The financial terms related to this inspection were not disclosed in the filing. The focus of the announcement was on the operational success of the inspection, which did not result in any observations from the FDA. This indicates compliance with the regulatory standards set by the FDA for pharmaceutical manufacturing and packaging facilities.
The scope of operations at the Granules Consumer Health facility includes the processing of controlled substances and over-the-counter (OTC) products. The facility is equipped with three advanced packaging lines, which are integral to its role as a packaging and distribution site. The successful completion of the FDA inspection reflects the company’s adherence to quality and safety standards in its operations.
Granules Consumer Health serves as the front-end division for OTC products in the U.S., leveraging Granules India’s manufacturing efficiencies and integrated supply chain. The facility’s operations are aligned with Granules India’s strategic focus on regulatory compliance and operational excellence. The company distributes its products to over 300 customers in regulated and semi-regulated markets, extending its global presence to more than 80 countries.
The timeline for the FDA inspection was not specified beyond the completion date of December 4, 2025. The inspection was conducted as part of the FDA’s routine audits to ensure compliance with GMP standards. The successful outcome of the inspection underscores the facility’s commitment to maintaining high-quality standards in its operations.

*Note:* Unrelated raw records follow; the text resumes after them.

(** [Solutions::into_domain]: one invalid solution discards all of them. *)
Fixpoint solutions_into_domain (now : Z) (auction : DriverAuction) (liquidity : list DriverLiquidity) (weth : address)
  (solver : SolverConfig) (flashloan_hints : gmap Z Flashloan) (counter : Z) (l : list SolSolution)
  : comp (result string (list DriverSolution.Solution) * Z) :=
  match l with
  | [] => Ret (Ok [], counter)
  | s :: l =>
      let! first := read_solution now auction liquidity weth solver flashloan_hints counter s in
      match first.1 with
      | Err e => Ret (Err e, first.2)
      | Ok solution =>
          let! rest := solutions_into_domain now auction liquidity weth solver flashloan_hints first.2 l in
          Ret (letr solutions := rest.1 in Ok (solution :: solutions), rest.2)
      end
  end.
End read.

(** ** Ids survive the wire *)
Lemma digit_code n : N_of_ascii (ascii_of_N (Z.to_N (n mod 10 + 48))) = Z.to_N (n mod 10 + 48).
Proof. apply N_ascii_embedding. pose proof (Z.mod_pos_bound n 10). lia. Qed.

Lemma parse_print_digits fuel n l :
  0 <= n < 10 ^ (Z.of_nat fuel + 1) -> n < 2 ^ 64 -> parse_digits (print_digits fuel n l) 0 = parse_digits l n.
Proof.
  revert n l. induction fuel as [|fuel IH]; intros n l Hn Hmax; cbn [print_digits].
  - cbn [parse_digits]. rewrite digit_code. rewrite Z2N.id by (pose proof (Z.mod_pos_bound n 10); lia).
    rewrite (Z.mod_small n 10) by lia. rewrite Z.add_simpl_r.
    rewrite !(proj2 (Z.leb_le _ _)) by lia. done.
  - pose proof (Z.mod_pos_bound n 10). pose proof (Z.div_mod n 10).
    assert (parse_digits (ascii_of_N (Z.to_N (n mod 10 + 48)) :: l) (n / 10) = parse_digits l n) as Hd.
    { cbn [parse_digits]. rewrite digit_code, Z2N.id, Z.add_simpl_r by lia.
      rewrite !(proj2 (Z.leb_le _ _)) by lia. cbn [andb]. f_equal. lia. }
    destruct (Z.eqb_spec (n / 10) 0) as [E|E]; [by rewrite E in Hd|]. rewrite IH; [done| |].
    + split; [apply Z.div_pos; lia|]. apply Z.div_lt_upper_bound; [lia|].
      rewrite <- Z.pow_succ_r by lia. replace (Z.succ (Z.of_nat fuel + 1)) with (Z.of_nat (S fuel) + 1) by lia. lia.
    + apply Z.div_lt_upper_bound; lia.
Qed.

Granules India Limited, incorporated in 1991, is a vertically integrated pharmaceutical company headquartered in Hyderabad. The company is involved in the manufacturing of the entire pharmaceutical value chain, including Active Pharmaceutical Ingredients (APIs), Pharmaceutical Formulation Intermediates (PFIs), Finished Dosages (FDs), and Peptides CDMO. Granules India operates 11 manufacturing facilities, with regulatory approvals from various international bodies, including the US FDA, EDQM, and EU GMP.